The workload is alarmingly high, indeed, and we would have preferred to introduce this modified model at a time when we have more money instead of less. But in the current situation, it is all the more important that we start determining together where we are going to focus our energies. What is the core of our education? What needs to go? What new things do we need to do? What new things do we not need to do? We're just saying what we consider essential and that's a good thing. Only by making choices can we ensure that the workload does not increase further. Preferably, it would decrease.
Teachers have always guided students' development, teaching them to learn. That is part of their job and it is usually very satisfying. What does worry me is how massive some programmes are, and how high the workload is there. Even though we have many students and a tight budget, we will have to keep ensuring that students are heard and do not feel lost in a teaching factory. We will also need to ensure lecturers' workloads remain within limits.
To what extent is this model now being imposed from the top? Did teachers have a say in the design?

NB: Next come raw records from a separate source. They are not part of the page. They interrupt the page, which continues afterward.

(** * libdfu: the DFU request codec, status decoder, diagnostic tables and
      flashing orchestrator of [dfu.c], embedded in Rocq.

    C [int]s are modelled as [Z]; [unsigned char] buffers as lists of [Z];
    C strings as [string]; a C pointer that may be [NULL] as an [option].
    The libusb transport, the file loader, the device enumerator and the
    download engine are collaborators of [dfu.c]: they appear as fields of a
    [world] record, and every call to them is recorded in a log. *)

From Stdlib Require Import ZArith List String Bool Lia.
Import ListNotations.
Open Scope string_scope.
Open Scope list_scope.
Open Scope Z_scope.

(** ** Constants of the headers [dfu.c] includes *)

Module Consts.

(** Modelled from the spec: [dfu.h] is not among the sources.  The state
    codes are those of the DFU class specification, in the order in which
    the eleven named states are listed. *)
Definition STATE_APP_IDLE : Z := 0.
Definition STATE_APP_DETACH : Z := 1.
Definition STATE_DFU_IDLE : Z := 2.
Definition STATE_DFU_DOWNLOAD_SYNC : Z := 3.
Definition STATE_DFU_DOWNLOAD_BUSY : Z := 4.
Definition STATE_DFU_DOWNLOAD_IDLE : Z := 5.
Definition STATE_DFU_MANIFEST_SYNC : Z := 6.
Definition STATE_DFU_MANIFEST : Z := 7.
Definition STATE_DFU_MANIFEST_WAIT_RESET : Z := 8.
Definition STATE_DFU_UPLOAD_IDLE : Z := 9.
Definition STATE_DFU_ERROR : Z := 10.

(** The same codes under the names of the [dfu_state] enumeration. *)
Definition DFU_STATE_appIDLE : Z := 0.
Definition DFU_STATE_appDETACH : Z := 1.
Definition DFU_STATE_dfuIDLE : Z := 2.
Definition DFU_STATE_dfuDNLOAD_IDLE : Z := 5.
Definition DFU_STATE_dfuUPLOAD_IDLE : Z := 9.
Definition DFU_STATE_dfuERROR : Z := 10.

These past few years, we often heard that they needed more guidance when it came to developing their teaching. That was a hot topic. So, this modified model has come from the university's teaching community itself, more than anything else.
We are not instructing faculties and programmes to transform their entire teaching within one or two years, either. The main idea is that teaching teams will have this shared vision in mind when developing their programmes every year. So it is part of the usual quality assurance cycle. Programmes will have five years to implement it in its entirety, the duration of the Strategic Plan due this spring.
Faculties and programmes have great freedom to set their accents in this regard. This is also logical because a principle like "working together across borders" can have a different meaning in each discipline. Above all, we wanted to create a clear overarching vision.
Personally, I believe teaching teams can reflect on what they are doing and measure whether they are achieving what they want. We need to make sure teachers can do that and are given the time to do so. That means taking our Recognition & Rewards seriously and truly valuing teaching careers. In my view, that is an indispensable capstone of our education model.
Honours programmes framework
The university is looking into scrapping the honours programmes at the Bachelor's level organised by the faculties. In its austerity programme, the Faculty of Humanities already announced its intention to stop taking new students in its honours programmes, citing the adjusted education model, which states that "everyone is excellent". This sentence prompted heated reactions from those who are against closing the programmes.
Kluijtmans: "I understand the consternation and the need for students to distinguish themselves. But if you offer more options for a selective group, there is a risk that you go against principles such as inclusivity and equality. After all, those who are admitted often already have a head start. Until now, every Bachelor's programme was obliged to offer an honours programme. We see things differently now. I am in favour of talent development for everyone, including students who want and can do additional things, but that doesn't have to happen within a specific faculty-based honours programme."